Définissez ensuite le fichier modèle et la table de structure qui spécifie tous les index de structure et structures possibles à évaluer tout en spécifiant le comptage de cellules et la classification du type de cellule. Le nettoyage des tissus à l’aide du protocole iDISCO+ et des marqueurs de noyaux spécifiques à la couche neuronale a permis d’obtenir des groupes cellulaires clairement définis de neurones des couches supérieure et inférieure dans l’isocortex.
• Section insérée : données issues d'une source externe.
(* ===== verification/Monitor.v ===== *)
(** * Monitor: the locks of objects
      (runtime/monitor.{h,cc}, mirror/object.cc, thread_list.cc)

    The lock of one object and the threads that use it.  A lock is thin while
    there is no contention and is inflated to a monitor otherwise; the monitor can be
    deflated while all threads are suspended.  The state is the lock word, the
    monitors, and for each thread where it is in the code.  A step of a thread is
    one access to shared memory, or one section of code under the mutex of a
    monitor or of a thread; between steps the threads interleave freely.  What
    the environment decides (the thread that a condition variable wakes, the failure of a
    weak compare-and-swap, seeds of hash codes, time-outs) is a choice of the step.

    A thread that is not running managed code, or is at a suspend point, can be
    suspended by others; [safe] says where.  It runs on only when its suspend
    count is zero again.  The request to suspend a thread takes effect when the
    thread is at such a point: until then the thread runs on anyway.  Memory is
    sequentially consistent, and no thread ends.  Lock profiling and the messages of
    exceptions are left out. *)

From stdpp Require Import base list gmap.
From S2P Require Import Prelude LockWord.

(** ** State *)

(** Threads are known by their ids; a null thread is 0.  The linked list of
    [wait_set_] is a list of threads. *)
Record Monitor := mkMonitor { owner_ : Z; lock_count_ : Z; num_waiters_ : Z; wait_set_ : list Z; hash_code_ : Z }.

(** What follows when a lock word has been inflated, and when a monitor has been
    locked. *)
Inductive after := AEnter | AWait (ms ns : Z) | AHash.
Inductive cont := KEnter | KWait (prev_lock_count : Z) (was_interrupted : bool).

Inductive pc :=
| Idle
| EnterLoop | EnterRead (w : Z)
| ExitLoop | ExitRead (w : Z)
| WaitLoop (ms ns : Z) | WaitRead (ms ns w : Z)
| NotifyLoop (all : bool) | NotifyRead (all : bool) (w : Z)
| HashLoop | HashRead (w : Z)
| SuspendOwner (id hash : Z) (a : after) | OwnerSuspended (id hash : Z) (a : after)
| InstallRead (mon : Monitor) (resume : Z) (a : after) | InstallCas (w : Z) (mon : Monitor) (resume : Z) (a : after)
| Installed (resume : Z) (a : after) | ResumeOwner (id : Z) (a : after)
| LockBlocked (m : Z) (k : cont) | LockWaiting (m : Z) (k : cont) | LockWoken (m : Z) (k : cont)
| Waiting (m prev : Z) (signalled : bool) | WaitWoken (m prev : Z) (was_interrupted : bool)
| WaitLock (m prev : Z) (was_interrupted : bool) | WaitRestore (m prev : Z) (was_interrupted : bool).

Record thread := mkThread { pc_ : pc; suspend_count : Z; interrupted_ : bool }.
Record state := mkS { word : Z; monitors : gmap Z Monitor; threads : gmap Z thread }.

Inductive event :=
| Tau | EvEnter | EvExit (success : bool) | EvIllegalState | EvIllegalArgument
| EvWait | EvRestore (depth : Z) | EvWaitDone (was_interrupted : bool) | EvNotify | EvHash (hash : Z).

Record choice := mkChoice {
  c_start : pc;        (* the function that is called *)
  c_fails : bool;      (* a weak compare-and-swap fails, a suspension times out, a contender does not spin on *)
  c_seed : Z;          (* the seed of hash codes *)
  c_monitor : Z;       (* the id of a new monitor *)
  c_woken : Z          (* the contender that is signalled *)
}.

Definition set_word (w : Z) (s : state) : state := mkS w (monitors s) (threads s).
Definition set_monitor (m : Z) (mon : Monitor) (s : state) : state := mkS (word s) (<[m := mon]> (monitors s)) (threads s).
Definition set_thread (t : Z) (th : thread) (s : state) : state := mkS (word s) (monitors s) (<[t := th]> (threads s)).
Definition at_pc (p : pc) (th : thread) : thread := mkThread p (suspend_count th) (interrupted_ th).
Definition set_pc (t : Z) (p : pc) (s : state) : state := mkS (word s) (monitors s) (alter (at_pc p) t (threads s)).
Le comptage des cellules à l’aide de NuMorph dépendait de la réussite des étapes de prétraitement impliquant le réglage de l’intensité, l’alignement des canaux et l’assemblage.

Cependant, des erreurs dans les étapes de prétraitement peuvent entraîner un assemblage incorrect, entraînant un alignement et un assemblage incorrects, et donc entraîner des images avec un motif flou et flou. Afin de compter les noyaux de régions cérébrales spécifiques, les images assemblées seront annotées à l’aide d’Atlas, ce qui permettra de superposer des annotations sur les régions du cerveau. Les centroïdes des noyaux ont été détectés avec un modèle U-Net 3D entraîné dans NuMorph avec environ 12 millions de noyaux totaux qui étaient TO-PRO-3-positifs dans l’isocortex avec environ 2,6 millions de noyaux cerveau-deux positifs et 1,6 million CTIP2-positifs.
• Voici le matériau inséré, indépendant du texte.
Lemma MonitorExit_ok c v : pc_ th = ExitRead v -> outcome t s (MonitorExit c t v s).
Proof.
  intros Epc. pose proof (inv_pc s Hi t th Ht) as Hp. rewrite Epc in Hp. cbn in Hp. pose proof self_id as Hid.
  assert (weight (pc_ th) = 0) as R1 by (by rewrite Epc). assert (safe (pc_ th) = false) as R2 by (by rewrite Epc). assert (forall u, suspends u (pc_ th) = 0) as R3 by (by rewrite Epc).
  unfold MonitorExit. destruct Hp as [Hno|id n Hi' Hn Hown Hno|m Hm Ew|h Hh Hhash Hno].
  - rewrite unlocked_ok. apply reader_unowned; auto.
  - destruct (thin_ok id n Hi' Hn) as (-> & -> & ->). destruct (Z.eqb_spec id t) as [->|Hne]; cbn [negb].
    + destruct (Z.eqb_spec n 0) as [->|Hn0]; cbn [negb].
      * apply (thin_to R1 R2 R3 0); auto; [by left|]. cbn. auto.
      * assert (count_ok (n - 1)) as Hn' by (words; lia). rewrite from_thin by done. apply (thin_to R1 R2 R3 n); auto; [right; eauto|].
        rewrite (proj2 (Z.eqb_neq _ 0)) by (pose proof (thin_range t (n - 1) Hid Hn'); lia). destruct (thin_ok t (n - 1) Hid Hn') as (_ & _ & ->).
        cbn. destruct (Z.eqb_spec (n + 1) 1); [lia|]. split_and!; auto; lia.
    + destruct (FindThreadByThreadId t id s) as [|f] eqn:Ef; [apply reader_unowned; auto|]. cbn. exists th. split; [done|]. right.
      unfold FindThreadByThreadId, CHECK in Ef. rewrite (proj2 (Z.eqb_neq id t)) in Ef by done. cbn [orb] in Ef. destruct (IsSuspended s id) eqn:Eq; [done|]. injection Ef as <-. eauto 10.
  - destruct (fat_ok m Hm) as (-> & ->). destruct (fat_shape s Hi m Ew Hm) as (mon & Em & Hok). unfold with_monitor. rewrite (fat_lookup m mon) by done.
    unfold Unlock. destruct (Z.eqb_spec (owner_ mon) t) as [Eo|Eo].
    + destruct (Z.eqb_spec (lock_count_ mon) 0) as [Ec|Ec]; [|by apply unlock_more].
      rewrite Signal_monitor. destruct (Signal m (c_woken c) s) as [s1|] eqn:Es; [|done]. cbn [returned fmap option_fmap option_map mbind option_bind outcome].
      apply (release m mon (set_owner 0 mon) (c_woken c)); try done; [cbn; lia|by apply running|]. rewrite Ec. cbn. auto.
    + apply finishes; try done. destruct (abs_fat s m mon Ew Hm Em) as (A1 & _). cbn. by rewrite A1.
  - destruct (hashed_ok h) as (-> & _); [lia|]. apply reader_unowned; auto.
Qed.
Environ 3,7 et 2,9 millions de noyaux totaux TO-PRO-3-positifs dans les noyaux gris centraux et l’allocortex hippocampique ont été détectés, respectivement. Cependant, les cellules cérébrales à deux positifs détectées dans ces deux régions du cerveau étaient négligeables, et seulement environ 1,5 dans moins d’un million de cellules CTIP2 positives ont été détectées chacune dans les noyaux gris centraux et l’allocortex hippocampique. Effectuez des contrôles de qualité visuelle lors de l’acquisition pour obtenir une bonne segmentation.

Et configurez correctement l’environnement Conda pour vous assurer qu’aucune erreur n’est rencontrée dans une analyse en aval. En plus du comptage cellulaire, ce pipeline permet l’intégration avec d’autres outils de segmentation qui mesurent la taille et la forme des cellules, ce qui peut ensuite être comparé entre les groupes de génotypes. Grâce à notre pipeline, nous pouvons identifier comment l’anatomie du cerveau change à la résolution cellulaire, ce qui conduit à l’identification des types de cellules et des régions cérébrales importantes pour le risque de maladie.